Computer Science Department

Over the course of three decades, the computer science department at Washington and Lee has built a curriculum that provides outstanding computer science education in a liberal arts setting.  We offer students courses in all of the major areas of computing, as well as opportunities to participate in several ongoing research programs sponsored by our faculty.

Beginning students take a two-semester introductory programming sequence course in the Python language, where they become proficient in problem solving and developing software using the latest and most advanced programming techniques.  They then take courses in software development with Java, computer organization (assembly language and C programming), programming language design, and algorithm analysis.  Electives in many areas are then available.  You can enter the honors program and write a senior thesis if you qualify.

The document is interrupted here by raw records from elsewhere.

Lemma unpack_event_fails src o payload offset :
  (offset < length payload)%nat → fails_at src (_unpack_event payload offset (_at src o)).
Proof.
  intros Hlt. unfold _unpack_event. apply fails_at_bind.
  { unfold byte_at. apply lookup_lt_is_Some_2 in Hlt as [b ->]. apply fails_at_Ok. }
  intros code _. repeat fails_step.
Qed.

Lemma parse_events_fails src o n cnt payload : ∀ offset previous,
  fails_at src (parse_events n cnt payload offset previous (_at src o)).
Proof.
  induction n as [|n IH]; intros offset previous; cbn [parse_events]; repeat fails_step.
  - apply unpack_event_fails. inv_result. bool_hyps. lia.
  - apply IH.
Qed.

Lemma parse_tick_fails src o payload : fails_at src (_parse_tick payload (_at src o)).
Proof.
  unfold _parse_tick. repeat fails_step. apply parse_events_fails.
Qed.

Lemma parse_checkpoint_fails src o payload ts cs :
  fails_at src (_parse_checkpoint payload (_at src o) ts cs).
Proof.
  unfold _parse_checkpoint, new_RngCheckpoint. repeat fails_step.
  - apply (fails_at_unpack _ _CHECKPOINT_HEAD). apply exact_len_inv in H0. lia.
  - apply exact_len_inv in H0. rewrite length_drop in n. lia.
Qed.

Lemma parse_meta_fails src o payload : fails_at src (_parse_meta payload (_at src o)).
Proof.
  intros e. unfold _parse_meta. destruct (json_loads payload) as [[m|]|e'] eqn:Hl; [done| |].
  - intros [= <-]. apply located_at.
  - pose proof (json_loads_error _ _ Hl) as [->|[->|[msg ->]]]; intros [= <-];
      [apply located_at..|]. right. split; by eexists.
Qed.

Lemma read_record_fails src o ty fl p r : fails_at src (read_record ty fl p (_at src o) r).
Proof.
  unfold read_record. repeat fails_step;
    auto using parse_tick_fails, parse_meta_fails, parse_checkpoint_fails.
  intros e. unfold unpack. rewrite decide_True by by eapply exact_len_inv. done.
Qed.

(** The loop consumes at least a framing per iteration, so [fuel] bytes of
    fuel are enough for [fuel] remaining bytes. *)
Lemma read_records_fails src data fuel : ∀ o r,
  (length data ≤ o + fuel)%nat → fails_at src (read_records fuel src data o r).
Proof.
  induction fuel as [|fuel IH]; intros o r Hf; cbn [read_records].
  { rewrite bool_decide_eq_true_2 by lia. apply fails_at_Ok. }
  destruct (bool_decide _) eqn:Hb; [apply fails_at_Ok|].
  fails_step; [fails_step|]. inv_result. bool_hyps. unfold RECORD_HEADER_SIZE in *.
  fails_step.
  { intros e He. apply (unpack_from_total _RECORD) in He. change (size_of _RECORD) with 8%nat in He. lia. }
  destruct a0 as (ty & fl & rs & len & []). fails_step; [fails_step|].
  fails_step; [apply read_record_fails|]. apply IH. lia.
Qed.

Lemma document_errors data src e : read_document data src = Err e → failure src e.
Proof.
  revert e. change (fails_at src (read_document data src)). unfold read_document.
  assert (∀ c msg, fails_at src (raise_if c (ReplayFormatError (Txt src :: msg)))) as Hraise.
  { intros c msg e [_ <-]%raise_if_Err. left. by eexists. }
  fails_step; [apply Hraise|]. inv_result. bool_hyps. unfold HEADER_SIZE in *.
  fails_step.
  { apply (fails_at_unpack _ _HEADER). change (size_of _HEADER) with 16%nat. lia. }
  destruct a0 as (mg & ver & hs & hz & fl & []).
  do 5 (fails_step; [apply Hraise|]). fails_step; [|apply fails_at_Ok].
  apply read_records_fails. lia.
Qed.

(** On arbitrary bytes the reader terminates within its fuel and raises
    nothing but a ReplayFormatError naming the source, except for the plain
    ValueError that json.loads raises on an integer with too many digits; in
    particular no struct error and no index error escapes. *)
Theorem read_document_errors data src e :
  read_document data src = Err e →
  (∃ msg, e = ReplayFormatError (Txt src :: msg)) ∨ json_escape e.
Proof. apply document_errors. Qed.
End WithJson.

Research areas included robotics, parallel computing, machine learning, security and privacy, human-computer interaction, and software engineering.  The department also has strong interdisciplinary ties to such areas as data science, neuroscience, biology, chemistry, earth and environmental geoscience,  mathematics, and digital humanities.

Faculty sponsor student research with summer internships, and you can also find summer opportunities at other universities, in government, or in the private sector.  Some graduates have been admitted to some of the top graduate schools in the country.  Other graduates use our aggressive career office and strong alumni network to find permanent employment in government or the private sector.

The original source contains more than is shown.